Task goal
Return the run of lines below that opens with the line containing "has_frame. by rewrite Hq." and closes with the line containing "- intros j k x y Hj Hk Hne Hx Hy.", keeping each one exact.

(Records from a dataset)
Lemma own_slice : slice (SlotBacking st i) (zlen frame) (backing st) = frame.
Proof.
  destruct (slot_region w i s Hinv Hi) as (Hb0 & Hb1 & _). pose proof out_size as Ho.
  pose proof (zlen_nonneg frame).
  rewrite <- (slice_prefix _ _ (zlen out)) by (exact Hb0 || lia).
  change (take (Z.to_nat (zlen frame)) (slice (SlotBacking (dest w) i) (zlen out)
    (blit (SlotBacking (dest w) i) out (backing (dest w)))) = frame).
  rewrite slice_blit_same by lia. unfold out, zlen. rewrite Nat2Z.id. by rewrite take_app_length.
Qed.
Lemma dest_store_inv : slot_state s = kReserved -> inv w'.
Proof.
  intros Hres. destruct submitted_slot as (Hq & He & Hok & Hnh & Hnr & Hnd).
  assert (slots st = <[i := s']> (slots (dest w))) as Hset.
  { unfold st. by rewrite (dest_on_slot_slots _ _ s). }
  assert (slots st !! i = Some s') as Hi'.
  { rewrite Hset, list_lookup_insert_eq; [done|by eapply lookup_lt_Some]. }
  assert (forall j x, slots st !! j = Some x ->
    j = i /\ x = s' \/ j <> i /\ slots (dest w) !! j = Some x) as Hget.
  { intros j x Hj. rewrite Hset in Hj.
    apply list_lookup_insert_Some in Hj as [(<- & <- & _)|[? Hj]]; auto. }
  assert (forall j x, j <> i -> slots (dest w) !! j = Some x -> slots st !! j = Some x) as Hput.
  { intros j x Hne Hj. by rewrite Hset, list_lookup_insert_ne. }
  assert (c ∈ claims w) as Hin by (rewrite Hclaims; apply elem_of_app; right; left).
  assert (handles w ≡ₚ i :: handles w') as Hperm by (by apply (drop_claim w w' before c after)).
  destruct (dropped_handles _ _ _ Hperm (i_handles _ Hinv)) as [Hnd' Hni].
  pose proof Hinv as [m1 m2 m3 m4 m5 m6 m7 m8 m9 [m10 m11] [m12 m13] m14].
  assert (forall q f, (q, f) ∈ log w -> (q, f) ∈ log w ++ [(sequence, frame)]) as Hgrow
    by (intros; apply elem_of_app; by left).
  assert ((sequence, frame) ∈ log w ++ [(sequence, frame)]) as Hnew by (apply elem_of_app; right; left).
  assert (sequence ∉ (retired w).*1) as Hnret.
  { intros (e & Heq & Hie)%list_elem_of_fmap. destruct (m13 e Hie) as [(f & Hf & _) _].
    assert (e.1 < sequence); [|lia]. apply below. apply list_elem_of_fmap. by exists (e.1, f). }
  assert (sequence ∉ taken w) as Hntk by (intros Hx; pose proof (below _ (m11 _ Hx)); lia).
  constructor; try done.
  - cbn. unfold zlen in *. rewrite length_alter. rewrite <- (proj2 m1).
    destruct (slot_region w i s Hinv Hi) as (Hb0 & Hb1 & _). pose proof out_size as Ho.
    split; [lia|]. apply (zlen_blit (SlotBacking (dest w) i) out (backing (dest w))); unfold zlen in *; lia.
  - change (NoDup (log w ++ [(sequence, frame)]).*1). rewrite fmap_app. apply NoDup_app.
    split_and!; [done| |apply NoDup_singleton]. intros q Hx ->%list_elem_of_singleton.
    pose proof (below _ Hx). cbn in *. lia.
  - intros e [Hx|Hx%list_elem_of_singleton]%elem_of_app; [by apply m3|by subst e].
  - intros j x Hj. destruct (Hget j x Hj) as [[-> ->]|[Hne Hj']].
    + constructor.
      * done.
      * intros _. exists frame. unfold has_frame. by rewrite Hq.
      * intros _. exists frame. split; [unfold has_frame; by rewrite Hq|exact own_slice].
      * intros _. rewrite Hq. split; [done|]. intros [?|?]; [done|by destruct Hnd].
      * by rewrite Hq.
    + destruct (m4 j x Hj') as [so1 so2 so3 so4 so5]. constructor; try done.
      * intros Ha. destruct (so2 Ha) as (f & Hf & Hz). exists f. split; [by apply Hgrow|done].
      * intros Hst. destruct (so3 Hst) as (f & [Hf Hz] & Hsl). exists f. split; [split; [by apply Hgrow|done]|].
        change (slice (SlotBacking st j) (zlen f) (backing st) = f).
        rewrite other_slice; [done|done|]. specialize (m3 _ Hf). pose proof (zlen_nonneg f). cbn in m3. lia.
  - intros j k x y Hj Hk Hne Hx Hy.
    destruct (Hget j x Hj) as [[-> ->]|[Hnj Hj']], (Hget k y Hk) as [[-> ->]|[Hnk Hk']].
    + done.
    + pose proof (active_below k y Hk' Hy). lia.
    + pose proof (active_below j x Hj' Hx). lia.
    + by apply (m5 j k).
  - intros d Hd. assert (d ∈ claims w) as Hd'.
    { rewrite Hclaims. change (d ∈ before ++ after) in Hd. revert Hd. rewrite !elem_of_app, elem_of_cons. tauto. }
    destruct (m7 d Hd') as (x & Hx & ?). exists x. split; [|done]. apply Hput; [|done].
    by apply (kept_claim w').
  - intros p Hp. destruct (m8 p Hp) as (x & f & Hx & Hor & Hl & Ho & Hz & Hsl). exists x, f.
    assert (index (pending_identity p) <> i) as Hne by (by apply (kept_pending w')).
    split_and!; [by apply Hput|done|by apply Hgrow|exact Ho|done|].
    rewrite Ho, Hz in *. change (slice (SlotBacking st (index (pending_identity p))) (zlen f)
      (backing st) = f). rewrite other_slice; [done|done|]. specialize (m3 _ Hl). pose proof (zlen_nonneg f).
    cbn in m3. lia.
  - intros d Hd. destruct (m9 d Hd) as (x & Hx & ?). exists x. split; [|done]. apply Hput; [|done].
    by apply (kept_observed w').
  - split; [done|]. intros q Hx. change (q ∈ (log w ++ [(sequence, frame)]).*1). rewrite fmap_app.
    apply elem_of_app. left. by apply m11.
  - split; [done|]. intros e Hie. destruct (m13 e Hie) as [(f & Hf & Hb) Ho].
    split; [exists f; split; [by apply Hgrow|done]|]. destruct (outcome e.2).
    + destruct Ho as [?|(j & x & Hj & Hst & Hx)]; [by left|right]. exists j, x.
      split_and!; [|done..]. apply Hput; [|done]. intros ->. unfold i in Hj. congruence.
    + destruct Ho as [? Hno]. split; [done|]. intros j x Hj Hst.
      destruct (Hget j x Hj) as [[-> ->]|[Hne Hj']]; [|by apply (Hno j)].
      rewrite Hq. intros Heq. apply Hnret. rewrite Heq. by apply list_elem_of_fmap_2.
Qed.
End Store.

Solution
      * intros _. exists frame. unfold has_frame. by rewrite Hq.
      * intros _. exists frame. split; [unfold has_frame; by rewrite Hq|exact own_slice].
      * intros _. rewrite Hq. split; [done|]. intros [?|?]; [done|by destruct Hnd].
      * by rewrite Hq.
    + destruct (m4 j x Hj') as [so1 so2 so3 so4 so5]. constructor; try done.
      * intros Ha. destruct (so2 Ha) as (f & Hf & Hz). exists f. split; [by apply Hgrow|done].
      * intros Hst. destruct (so3 Hst) as (f & [Hf Hz] & Hsl). exists f. split; [split; [by apply Hgrow|done]|].
        change (slice (SlotBacking st j) (zlen f) (backing st) = f).
        rewrite other_slice; [done|done|]. specialize (m3 _ Hf). pose proof (zlen_nonneg f). cbn in m3. lia.
  - intros j k x y Hj Hk Hne Hx Hy.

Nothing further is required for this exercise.